Dr. Quiñones-Hinojosa: Every year we continue to make discoveries of how cells move and migrate in the brain. But we are still at a very prehistoric stage when it comes to understanding the brain. We know that it is an organism with 100 trillion neurons, 160 trillion synapses. There are more synapses in your brain than there are stars in the galaxy. We have a universe of which we understand very little. I think that in the next 20 or 30 years, with the technology that we are acquiring now, by studying migratory neuronal cells or stem cells in adipose tissue, we are going to start opening little windows to understand it more fully. However, I sometimes estimate that we understand less than 1% of the brain.
Marcelo Longobardi: Brain development is very important in the early stages of life. How does it influence cases where there are malnutrition problems?

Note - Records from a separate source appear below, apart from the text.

(** An escalation in which all three actions fail: the event is
    escalated all the same and the four records are there. *)
Lemma escalation_records_four_actions_witness :
  exists e',
    (Demo.escalate "p1" Demo.triggered_once).1 = Returned e'
    /\ status e' = ESCALATED
    /\ map action_success (actions_taken e')
       = [Some false; Some false; Some false; None].
Proof.
  edestruct (escalation_records_four_actions
               Demo.utcnow false (fun _ => false) (fun _ => false)
               Demo.voice_script "p1" None Demo.triggered_once)
    as [Hesc _]; [vm_compute; reflexivity|].
  destruct Hesc
    as (e' & w' & packet & t0 & t1 & t2 & t3 & t4 & a
        & Hrun & Hs & Hacts & _ & Hok & _); [reflexivity|].
  exists e'. split; [unfold Demo.escalate; rewrite Hrun; reflexivity|].
  split; [exact Hs|]. rewrite Hacts. exact Hok.
Defined.

(** C3 as written fails for the fourth record: the escalation appends
    four records and the voice-agent record has no success key. *)
Lemma voice_record_has_no_success :
  exists e',
    (Demo.escalate "p1" Demo.triggered_once).1 = Returned e'
    /\ length (actions_taken e') = 4%nat
    /\ ~ all_record_success (actions_taken e').
Proof.
  eexists. split; [vm_compute; reflexivity|]. split; [reflexivity|].
  intros H. destruct (H (VOICE_AGENT_DISPATCHED
                           {| script := "Emergency reference: uuid-0.";
                              vp_event_id := "uuid-0" |} 6000000%Z))
    as [ok Hok].
  - do 3 right. left.
  - discriminate Hok.
Qed.

(** Resolving an event that is already cancelled. *)
Lemma terminal_states_not_protected_witness :
  (exists e, active Demo.cancelled_once !! "p1" = Some e
             /\ status e = CANCELLED)
  /\ exists e',
      (resolve_emergency Demo.utcnow "p1" "DOCTOR" Demo.cancelled_once).1
      = Returned e'
      /\ status e' = RESOLVED /\ resolved_by e' = Some "DOCTOR".
Proof.
  split; [eexists; split; vm_compute; reflexivity|].
  edestruct (terminal_states_not_protected
               Demo.utcnow "p1" "DOCTOR" Demo.cancelled_once)
    as (_ & (e' & w' & a & Hrun & _ & Hs & Hby & _) & _);
    [vm_compute; reflexivity|].
  exists e'. rewrite Hrun. auto.
Defined.

End EmergencyFacts.


(** * Further properties of the emergency engine *)

Module EmergencyMore.

Import Emergency EmergencyFacts.

(** ** Reading the audit log *)

Lemma slice_from_neg {A} (n : nat) (l : list A) :
  (0 < n)%nat -> slice_from (- Z.of_nat n) l = last_n n l.
Proof.
  intros Hn. unfold slice_from, last_n.
  destruct (Z.ltb_spec (- Z.of_nat n) 0) as [_|H]; [|lia].
  f_equal. lia.
Qed.

(** X1.  [get_audit_log] returns and leaves the store as it is.  With a
    limit of at least 1 it gives the last [limit] entries, of the given
    patient when one is given (a non-empty id), so at most [limit] of
    them; with the limit 0 it gives all of them ([logs[-0:]] is the whole
    list); with a negative limit it drops the first [-limit] entries.
    Every entry returned under a patient filter is that patient's. *)
Theorem get_audit_log_window (patient_id : option string) (limit : Z)
        (w : World) :
  let logs :=
    match truthy patient_id with
    | Some p => filter (fun e => ae_patient_id e = p) (audit w)
    | None => audit w
    end in
  exists out,
    get_audit_log patient_id limit w = (Returned out, w)
    /\ ((1 <= limit)%Z ->
        out = last_n (Z.to_nat limit) logs
        /\ (Z.of_nat (length out) <= limit)%Z)
    /\ (limit = 0%Z -> out = logs)
    /\ ((limit < 0)%Z -> out = drop (Z.to_nat (- limit)) logs)
    /\ (forall p e, truthy patient_id = Some p -> e ∈ out ->
                    ae_patient_id e = p).
Proof.
  intros logs. exists (slice_from (- limit) logs).
  split; [reflexivity|]. split; [|split; [|split]].
  - intros Hl.
    assert (Heq : slice_from (- limit) logs = last_n (Z.to_nat limit) logs).
    { rewrite <- (Z2Nat.id limit) at 1 by lia. apply slice_from_neg. lia. }
    rewrite Heq. split; [reflexivity|].
    unfold last_n. rewrite length_drop. lia.
  - intros ->. unfold slice_from. cbn. rewrite Z.min_l by lia. reflexivity.
  - intros Hl. unfold slice_from.
    destruct (Z.ltb_spec (- limit) 0) as [H|_]; [lia|].
    destruct (Z.le_gt_cases (- limit) (Z.of_nat (length logs))) as [Hle|Hgt].
    + rewrite Z.min_l by lia. reflexivity.
    + rewrite Z.min_r by lia. rewrite Nat2Z.id.
      rewrite !drop_ge by lia. reflexivity.
  - intros p e Hp He. subst logs. rewrite Hp in He.
    unfold slice_from in He.
    apply elem_of_drop_inv in He.
    apply list_elem_of_filter in He. exact (proj1 He).
Qed.

Section MoreCalls.

Variable utcnow : nat -> Timestamp.
Variable uuid4 : nat -> string.
Variable twilio_ready : bool.
Variable sms_accepted : string -> bool.
Variable call_accepted : string -> bool.
Variable voice_script : EmergencyEvent -> string.

#[local] Abbreviation trigger_emergency :=
  (trigger_emergency utcnow uuid4).
#[local] Abbreviation escalate_emergency :=
  (escalate_emergency utcnow twilio_ready sms_accepted call_accepted
                      voice_script).
#[local] Abbreviation cancel_emergency := (cancel_emergency utcnow).
#[local] Abbreviation resolve_emergency := (resolve_emergency utcnow).
#[local] Abbreviation caretaker_override := (caretaker_override utcnow).
#[local] Abbreviation run :=
  (run utcnow uuid4 twilio_ready sms_accepted call_accepted voice_script).
#[local] Abbreviation reachable :=
  (reachable utcnow uuid4 twilio_ready sms_accepted call_accepted
             voice_script).
#[local] Abbreviation run_transition :=
  (run_transition utcnow uuid4 twilio_ready sms_accepted call_accepted
                  voice_script).

(** ** The ledger only grows at its end *)

Lemma length_last_n {A} n (l : list A) : (length (last_n n l) <= n)%nat.
Proof. unfold last_n. rewrite length_drop. lia. Qed.

Lemma last_n_all {A} n (l : list A) :
  (length l <= n)%nat -> last_n n l = l.
Proof.
  intros H. unfold last_n. replace (length l - n)%nat with 0%nat by lia.
  reflexivity.
Qed.

(** X2.  The ledger never holds more than 2000 entries; a call either leaves
    it as it is or appends one entry and keeps the last 2000; and while
    it holds fewer than 2000, a call keeps every entry logged so far, in
    place: nothing is rewritten or dropped before the cap is reached. *)
Theorem audit_log_append_only :
  (forall w, reachable w -> (length (audit w) <= 2000)%nat)
  /\ (forall op w,
         audit (run op w) = audit w
         \/ exists a, audit (run op w) = last_n 2000 (audit w ++ [a]))
  /\ (forall op w,
         (length (audit w) < 2000)%nat ->
         audit w `prefix_of` audit (run op w)).
Proof.
  assert (Hstep : forall op w,
             audit (run op w) = audit w
             \/ exists a, audit (run op w) = last_n 2000 (audit w ++ [a])).
  { intros op w.
    destruct (run_transition op w)
      as [_ Hl | p e' a _ _ Hl _ _ _ _ _ | p e e' a _ _ _ Hl _ _ _ _
          | p e e' a _ _ Hl _ _ _ _ _]; eauto. }
  split; [|split].
  - induction 1 as [|op w _ IH]; [cbn; lia|].
    destruct (Hstep op w) as [->|[a ->]]; [exact IH | apply length_last_n].
  - exact Hstep.
  - intros op w Hlen.
    destruct (Hstep op w) as [->|[a ->]]; [reflexivity|].
    rewrite last_n_all by (rewrite length_app; cbn; lia).
    apply prefix_app_r. reflexivity.
Qed.
(** ** preprocess, build and Build *)

(** [Builder.RunRecipe] is defined in another file of the package: what it
    does and returns for a prefix, a suffix and a flag is the environment's
    to say. *)
Definition RunRecipe_ (env : Env) (b : Builder) (prefix suffix : string) (flag : bool) : Action :=
  call env b (RunRecipe prefix suffix flag).

(** [b.BuildOptionsManager.WipeBuildPath()]. *)
Definition BuildOptionsManager_WipeBuildPath (env : Env) (b : Builder) : Action :=
  fun st => record WipeBuildPath st (WipeBuildPath_run env (buildOptionsManager b) (sys st)).

(** [b.removeUnusedCompiledLibraries(b.SketchLibrariesDetector.ImportedLibraries())]. *)
Definition Builder_removeUnusedCompiledLibraries (b : Builder) : Action :=
  fun st =>
    let out := removeUnusedCompiledLibraries (librariesBuildPath b)
                 (importedLibraries (sys st)) (fs (sys st)) in
    record removeUnusedCompiledLibraries_ st
      ({| fs := out.1; importedLibraries := importedLibraries (sys st) |}, out.2).

(** [b.targetPlatform.Platform.Architecture], line 279; [None] when one of
    the two pointers is nil. *)
Definition targetArchitecture (b : Builder) : option string :=
  match targetPlatform b with
  | Some release =>
      match pr_Platform release with
      | Some platform => Some (Architecture platform)
      | None => None
      end
  | None => None
  end.

(** [Builder.preprocess], lines 247-306.  Progress reports and verbose log
    lines are left out, here and below.  The arguments of [FindIncludes]
    are evaluated before it is called: when the target platform is nil the
    last of them panics, and [FindIncludes] is not called. *)
Definition preprocess (env : Env) (b : Builder) : Action :=
  call env b MkdirAll >>>
  BuildOptionsManager_WipeBuildPath env b >>>
  RunRecipe_ env b "recipe.hooks.prebuild" ".pattern" false >>>
  call env b prepareSketchBuildPath >>>
  match targetArchitecture b with
  | Some _ => call env b FindIncludes
  | None => panic
  end >>>
  discard (call env b warnAboutArchIncompatibleLibraries) >>>
  call env b preprocessSketch >>>
  call env b ReadFile_preprocessedSketch >>>
  discard (call env b WriteStdout).

(** [Builder.build], lines 357-474. *)
Definition build (env : Env) (b : Builder) : Action :=
  RunRecipe_ env b "recipe.hooks.sketch.prebuild" ".pattern" false >>>
  call env b BuildSketch >>>
  RunRecipe_ env b "recipe.hooks.sketch.postbuild" ".pattern" true >>>
  RunRecipe_ env b "recipe.hooks.libraries.prebuild" ".pattern" false >>>
  Builder_removeUnusedCompiledLibraries b >>>
  call env b buildLibraries >>>
  RunRecipe_ env b "recipe.hooks.libraries.postbuild" ".pattern" true >>>
  RunRecipe_ env b "recipe.hooks.core.prebuild" ".pattern" false >>>
  call env b buildCore >>>
  RunRecipe_ env b "recipe.hooks.core.postbuild" ".pattern" true >>>
  RunRecipe_ env b "recipe.hooks.linking.prelink" ".pattern" false >>>
  call env b link >>>
  RunRecipe_ env b "recipe.hooks.linking.postlink" ".pattern" true >>>
  RunRecipe_ env b "recipe.hooks.objcopy.preobjcopy" ".pattern" false >>>
  RunRecipe_ env b "recipe.objcopy." ".pattern" true >>>
  RunRecipe_ env b "recipe.hooks.objcopy.postobjcopy" ".pattern" true >>>
  call env b MergeSketchWithBootloader >>>
  RunRecipe_ env b "recipe.hooks.postbuild" ".pattern" true >>>
  match compilationDatabase b with
  | Some _ => discard (call env b SaveToFile)
  | None => skip
  end.
Definition _applyEdits (record : Rec) (now : Z) (ed : Editor) : Editor :=
  _updateInput record
    {| _history := _recordChange record false now (captureSelection ed);
       _input := _input ed;
       valueChanges := valueChanges ed |}.

Definition setOffset (o : Z) (ed : Editor) : Editor :=
  {| _history := {| stack := stack (_history ed); offset := o |};
     _input := _input ed;
     valueChanges := valueChanges ed |}.

Definition _undoEdit (ed : Editor) : Editor :=
  let stack_ := stack (_history ed) in
  let offset_ := offset (_history ed) in
  match get stack_ (offset_ - 1) with
  | Some record =>
      setOffset (Z.max (offset_ - 1) 0) (_updateInput (rec record) ed)
  | None => ed
  end.

Definition _redoEdit (ed : Editor) : Editor :=
  let stack_ := stack (_history ed) in
  let offset_ := offset (_history ed) in
  match get stack_ (offset_ + 1) with
  | Some record =>
      setOffset (Z.min (offset_ + 1) (len stack_ - 1))
                (_updateInput (rec record) ed)
  | None => ed
  end.

(** ** The key handler *)

(** [(insertSpaces ? ' ' : '     ').repeat(tabSize)]; the second literal
    is five spaces. *)
Definition tabCharacter (props : Props) : completion jsstring :=
  JS.repeat (if insertSpaces props then [SP] else [SP; SP; SP; SP; SP])
            (tabSize props).

(** One run of [_handleKeyDown]: the editor after it, and whether
    [e.preventDefault()] was called. *)
Definition _handleKeyDown (props : Props) (e : KeyEvent) (now : Z)
  (ed : Editor) : completion (Editor * bool) :=
  let value_ := value (_input ed) in
  let selectionStart_ := selectionStart (_input ed) in
  let selectionEnd_ := selectionEnd (_input ed) in
  match tabCharacter props with
  | Throw x => Throw x
  | Normal tabCharacter_ =>
    if keyCode e =? KEYCODE_TAB then
      if selectionStart_ =? selectionEnd_ then
        let updatedSelection := selectionStart_ + len tabCharacter_ in
        Normal (_applyEdits
                  {| value := substring value_ 0 (Some selectionStart_)
                              ++ tabCharacter_
                              ++ substring value_ selectionEnd_ None;
                     selectionStart := updatedSelection;
                     selectionEnd := updatedSelection |} now ed, true)
      else
        let startLine :=
          len (split NL (substring value_ 0 (Some selectionStart_))) - 1 in
        let endLine :=
          len (split NL (substring value_ 0 (Some selectionEnd_))) - 1 in
        Normal (_applyEdits
                  {| value :=
                       join [NL]
                         (imap (fun i line =>
                                  if (Z.of_nat i >=? startLine)
                                     && (Z.of_nat i <=? endLine)
                                  then tabCharacter_ ++ line
                                  else line)
                               (split NL value_));
                     selectionStart := selectionStart_ + len tabCharacter_;
                     selectionEnd :=
                       selectionEnd_
                       + len tabCharacter_ * (endLine - startLine + 1) |}
                  now ed, true)
    else if keyCode e =? KEYCODE_BACKSPACE then
      let hasSelection := negb (selectionStart_ =? selectionEnd_) in
      let textBeforeCaret := substring value_ 0 (Some selectionStart_) in
      if endsWith textBeforeCaret tabCharacter_ && negb hasSelection then
        let updatedSelection := selectionStart_ - len tabCharacter_ in
        Normal (_applyEdits
                  {| value :=
                       substring value_ 0
                         (Some (selectionStart_ - len tabCharacter_))
                       ++ substring value_ selectionEnd_ None;
                     selectionStart := updatedSelection;
                     selectionEnd := updatedSelection |} now ed, true)
      else Normal (ed, false)
    else if keyCode e =? KEYCODE_ENTER then
      if selectionStart_ =? selectionEnd_ then
        let line := pop (split NL (substring value_ 0 (Some selectionStart_))) in
        match match_indent line with
        | Some matches0 =>
            let indent := [NL] ++ matches0 in
            let updatedSelection := selectionStart_ + len indent in
            Normal (_applyEdits
                      {| value := substring value_ 0 (Some selectionStart_)
                                  ++ indent
                                  ++ substring value_ selectionEnd_ None;
                         selectionStart := updatedSelection;
                         selectionEnd := updatedSelection |} now ed, true)
        | None => Normal (ed, false)
        end
      else Normal (ed, false)
    else if (keyCode e =? KEYCODE_Z)
            && negb (Bool.eqb (metaKey e) (ctrlKey e))
            && negb (altKey e) then
      if shiftKey e then Normal (_redoEdit ed, true)
      else Normal (_undoEdit ed, true)
    else Normal (ed, false)
  end.

(** [_handleChange]: the textarea already holds the new text. *)
Definition _handleChange (now : Z) (ed : Editor) : Editor :=
  {| _history := _recordChange (_input ed) true now (_history ed);
     _input := _input ed;
     valueChanges := valueChanges ed ++ [value (_input ed)] |}.

(** [_recordCurrentState], called by [componentDidMount]. *)
Definition _recordCurrentState (now : Z) (ed : Editor) : Editor :=
  {| _history := _recordChange (_input ed) false now (_history ed);
     _input := _input ed;
     valueChanges := valueChanges ed |}.

(** ** Vocabulary of the statements *)

(** The host keeps the selection inside the text. *)
Definition wfRec (r : Rec) : Prop :=
  0 <= selectionStart r /\ selectionStart r <= selectionEnd r
  /\ selectionEnd r <= len (value r).

Definition collapsed (r : Rec) : Prop := selectionStart r = selectionEnd r.

(** [tok] is the trailing word of [line]: what group 1 of
    [/[^a-z0-9]([a-z0-9]+)$/i] captures. *)
Definition trailingWord (line tok : jsstring) : Prop :=
  exists before c,
    line = before ++ c :: tok /\ is_alnum c = false
    /\ tok <> [] /\ Forall (fun d => is_alnum d = true) tok.

(** [ws] is the white space that [line] starts with: the match of
    [/^\s+/]. *)
Definition leadingSpace (line ws : jsstring) : Prop :=
  ws <> [] /\ Forall (fun d => is_space d = true) ws
  /\ exists rest, line = ws ++ rest
       /\ match rest with [] => True | d :: _ => is_space d = false end.

(** The value of [tabCharacter] when it has one: the indent unit, one
    space or five, [tabSize] times. *)
Definition tabString (props : Props) : jsstring :=
  concat (replicate (Z.to_nat (tabSize props))
            (if insertSpaces props then [SP] else [SP; SP; SP; SP; SP])).

(** The number of line feeds in a text. *)
Definition newlines (s : jsstring) : Z := len (filter (fun c => c = NL) s).

(** A history as the editor keeps it: empty with [offset = -1], or with
    [offset] on one of its entries. *)
Definition wfHistory (h : History) : Prop :=
  (stack h = [] /\ offset h = -1)
  \/ (0 <= offset h /\ offset h < len (stack h)).

(** The textarea shows the current record of the history. *)
Definition synced (ed : Editor) : Prop :=
  rec <$> get (stack (_history ed)) (offset (_history ed))
  = Some (_input ed).

(** When [_recordChange] overwrites: asked to, with a current record
    [last] younger than [HISTORY_TIME_GAP] whose trailing word the new
    record's trailing word starts with. *)
Definition continuesWord (h : History) (record : Rec) (overwrite : bool)
  (now : Z) : Prop :=
  overwrite = true
  /\ exists last,
       get (stack h) (offset h) = Some last
       /\ now - timestamp last < HISTORY_TIME_GAP
       /\ exists previous current,
            trailingWord (lineBeforeCaret (rec last)) previous
            /\ trailingWord (lineBeforeCaret record) current
            /\ exists more, current = previous ++ more.
Lemma generateBooleans_throws tree N I :
  generateBooleans sortedHash tree N I = Throw UnsortedIndices <-> ascending I = false.
Proof.
  unfold generateBooleans. split.
  - intros H. destruct (ascending I) eqn:E; [| reflexivity].
    destruct (markLeaves_ok (ushr (Z.of_nat (length tree)) 1) I None
                            (fun _ => false) (fun _ => false) E) as (k & r & Hm & _).
    rewrite Hm in H. discriminate.
  - intros H. now rewrite markLeaves_throw.
Qed.

Lemma generateBooleans_succeeds tree N I :
  (exists p, generateBooleans sortedHash tree N I = Ok p) <-> ascending I = true.
Proof.
  split.
  - intros [p H]. destruct (ascending I) eqn:E; [reflexivity |].
    apply (generateBooleans_throws tree N I) in E. congruence.
  - intros E. unfold generateBooleans.
    destruct (markLeaves_ok (ushr (Z.of_nat (length tree)) 1) I None
                            (fun _ => false) (fun _ => false) E) as (k & r & Hm & _).
    rewrite Hm. cbn [bind]. eauto.
Qed.
End Generate.

(* ================================================================= *)
(** * Generated proofs verify *)

Section Indices.

Lemma existsb_orb {A} (f g h : A -> bool) l :
  (forall x, In x l -> f x = g x || h x) ->
  existsb f l = existsb g l || existsb h l.
Proof.
  induction l as [| a l IH]; intros H; [reflexivity |].
  cbn [existsb]. rewrite IH by (intros x Hx; apply H; simpl; auto).
  rewrite (H a) by (simpl; auto).
  destruct (g a), (h a), (existsb g l), (existsb h l); reflexivity.
Qed.

Lemma inRange_forall N I x : inRange N I = true -> In x I -> 0 <= x < N.
Proof.
  unfold inRange. rewrite forallb_forall. intros H Hx. specialize (H x Hx).
  apply andb_true_iff in H. destruct H as [H1 H2].
  apply Z.leb_le in H1. apply Z.ltb_lt in H2. lia.
Qed.

Lemma knownLeaf_true L I j : knownLeaf L I j = true <-> exists x, In x I /\ j = L + x.
Proof.
  unfold knownLeaf. rewrite existsb_exists. split; intros (x & Hx & He); exists x; split; auto.
  - apply Z.eqb_eq in He. lia.
  - apply Z.eqb_eq. lia.
Qed.

Lemma knownLeaf_false L I x : knownLeaf L I (L + x) = false -> ~ In x I.
Proof.
  intros H Hin. assert (knownLeaf L I (L + x) = true) by (apply knownLeaf_true; eauto).
  congruence.
Qed.

Lemma strictly_head_lt x I : strictlyAscending (x :: I) = true -> Forall (fun y => x < y) I.
Proof.
  revert x. induction I as [| y I IH]; intros x H; [constructor |].
  cbn [strictlyAscending] in H. apply andb_true_iff in H. destruct H as [H1 H2].
  apply Z.ltb_lt in H1. constructor; [assumption |].
  eapply Forall_impl; [| apply IH; exact H2]. simpl. intros; lia.
Qed.

Lemma strictly_tail x I : strictlyAscending (x :: I) = true -> strictlyAscending I = true.
Proof.
  destruct I as [| y I]; [reflexivity |]. cbn [strictlyAscending].
  intros H. apply andb_true_iff in H. apply H.
Qed.
Definition update_table_obj (emp_id : value)
    (military_status sort_col sort_order : option pystr) : Obj output :=
  all_data ← name_all_data;
  df_filtered ← df_copy all_data;
  df_filtered ← employee_id_filter_obj df_filtered emp_id;
  ar_col ← find_column_obj df_filtered Ar_Military;
  match ar_col with
  | Some ar_col =>
      if nonempty ar_col then
        df_filtered ← military_filter_obj df_filtered ar_col military_status;
        df_filtered ← sorting_obj df_filtered sort_col sort_order;
        render df_filtered
      else mret ([], [], msg_column_not_found)
  | None => mret ([], [], msg_column_not_found)
  end.

End CallbackOnObjects.

(** ** Tables to run the callback on *)

(** The status U+0645 U+0624 U+062C U+0644 of the dropdown's first option. *)
Definition deferred : pystr := [1605; 1572; 1580; 1604].

Definition scenario_table : DataFrame :=
  {| columns := [Some Person_Instance_ID; Some Ar_Military];
     rows := [ [Num 1; Str deferred]; [Num 2; Str []]; [Num 3; Str deferred] ] |}.


(** A result set without the status column. *)
Definition no_status_table : DataFrame :=
  {| columns := [Some Person_Instance_ID; Some (py "Name")];
     rows := [ [Num 1; Str (py "Adam")] ] |}.

(** A result set with neither the status nor the employee-ID column. *)
Definition bare_table : DataFrame :=
  {| columns := [Some (py "Name")]; rows := [ [Str (py "Adam")] ] |}.

(** A result set without the employee-ID column. *)
Definition no_id_table : DataFrame :=
  {| columns := [Some Ar_Military];
     rows := [ [Str deferred] ] |}.

(** A column holding a number and a string. *)
Definition mixed_table : DataFrame :=
  {| columns := [Some Person_Instance_ID; Some Ar_Military; Some (py "Note")];
     rows := [ [Num 1; Str deferred; Num 7]; [Num 2; Str deferred; Str (py "x")] ] |}.

(** A result set that carries the status column twice. *)
Definition doubled_status_table : DataFrame :=
  {| columns := [Some Person_Instance_ID; Some Ar_Military; Some Ar_Military];
     rows := [ [Num 1; Str deferred; Str deferred] ] |}.

(** A header whose only column is named by one space. *)
Definition blank_header_table : DataFrame :=
  {| columns := [Some (py " ")]; rows := [] |}.

(** A header with a null and an empty name before the renamed status
    column. *)
Definition drifted_table : DataFrame :=
  {| columns := [None; Some []; Some (py "ar_military_status")];
     rows := [ [NA; NA; Str deferred] ] |}.

(** The status column under the name the specification's last scenario
    gives it. *)
Definition renamed_table : DataFrame :=
  {| columns := [Some Person_Instance_ID; Some (py "ar_military_status")];
     rows := [ [Num 1; Str deferred] ] |}.

(** A heap holding the scenario table, under the name [all_data]. *)
Definition scenario_world : world :=
  {| objects := [scenario_table]; all_data_ref := 0%nat |}.

Definition globals_of (df : DataFrame) : globals :=
  {| all_data := df; MILITARY_OPTIONS := military_options |}.

(** ** The page layout

    The parts of [app.layout] computed from the loaded table. *)

(** One entry [{"label": col, "value": col}] of the sort dropdown. *)
Record column_option : Type := { co_label : label; co_value : label }.

(** Lines 118-124: the options of the sort-column dropdown. *)
Definition sort_column_options (df : DataFrame) : list column_option :=
  (fun col => {| co_label := col; co_value := col |}) <$> columns df.

(** Lines 145-148: what the table widget shows before any callback. *)
Definition initial_columns (df : DataFrame) : list column_spec :=
  (fun col => {| cs_name := col; cs_id := col |}) <$> columns df.
Definition initial_data (df : DataFrame) : list (list (label * value)) :=
  to_dict_records df.

(** ** Reading the callback row by row *)

(** Every row is as wide as the header. *)
Definition rectangular (df : DataFrame) : Prop :=
  Forall (fun r => length r = length (columns df)) (rows df).

(** What a status selection asks of the trimmed text of a cell. *)
Definition status_selects (military_status : option pystr) (text : option pystr)
  : Prop :=
  match military_status with
  | None => True
  | Some ms =>
      if nonempty ms then
        if bool_decide (ms = NONE_sentinel) then text = None ∨ text = Some []
        else text = Some (strip ms)
      else True
  end.

Global Instance status_selects_dec ms text : Decision (status_selects ms text).
Proof.
  unfold status_selects. destruct ms as [ms|]; [|apply _].
  destruct (nonempty ms); [|apply _].
  destruct (bool_decide (ms = NONE_sentinel)); apply _.
Defined.

(** What an employee ID, when one is given, asks of the ID cell. *)
Definition id_selects (emp_id : value) (v : value) : Prop :=
  employee_id_given emp_id = true → eq_scalar v emp_id = true.

Global Instance id_selects_dec emp_id v : Decision (id_selects emp_id v).
Proof. unfold id_selects. apply _. Defined.

(** A header padded with blanks around the status column's name. *)
Definition padded_table : DataFrame :=
  {| columns := [Some (py "Old_Ar_Military_Code"); Some (py "  AR_MILITARY ");
                 Some Person_Instance_ID];
     rows := [ [Num 4; Str (py " x "); Num 1]; [Num 5; NA; Num 2] ] |}.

Dr. Quiñones-Hinojosa: You touched a very important point. Our brain continued to develop anatomically until we were 18, 19 or 20 years old and many people do not know it. In the process of adolescence we make a huge hormonal shift. The front part of our brain forms new connections. Each stage of life requires different types of nutrition. In the youngest ages, vitamins and a good diet are needed (…) For that reason, I think we have to conceive that poverty is not only affecting us economically, but also in the way in which the brain is developing in millions of Humans.
The tough fight against cancer
Dr. Q says that one of his biggest dreams is to find a cure for cancer and remarks how a dramatic increase in cancer has been seen globally.
Dr. Quiñones-Hinojosa: I just published an article in the Mayo Clinic Proceedings magazine, in which we realize that in the last three or four decades the number of human beings with cancer has continued to increase incredibly fast. It is estimated to be the most significant cause of death in the US by 2025 and in the rest of the world by 2030. The problem, for example, for me, treating a patient with brain cancer requires a stratospheric amount of resources. Cancer is very expensive and we do not have the tools, we have not invented them. It’s another reason I keep trying to invent cures for the disease and make them available to the rest of the world. That not only those who have can obtain these cures.
Editor’s note: The program “In dialogue with Longobardi” can be seen every Sunday at 9 pm in Miami (10 pm in Buenos Aires) on the CNN en Español screen. Also, their shows can be heard on various platforms.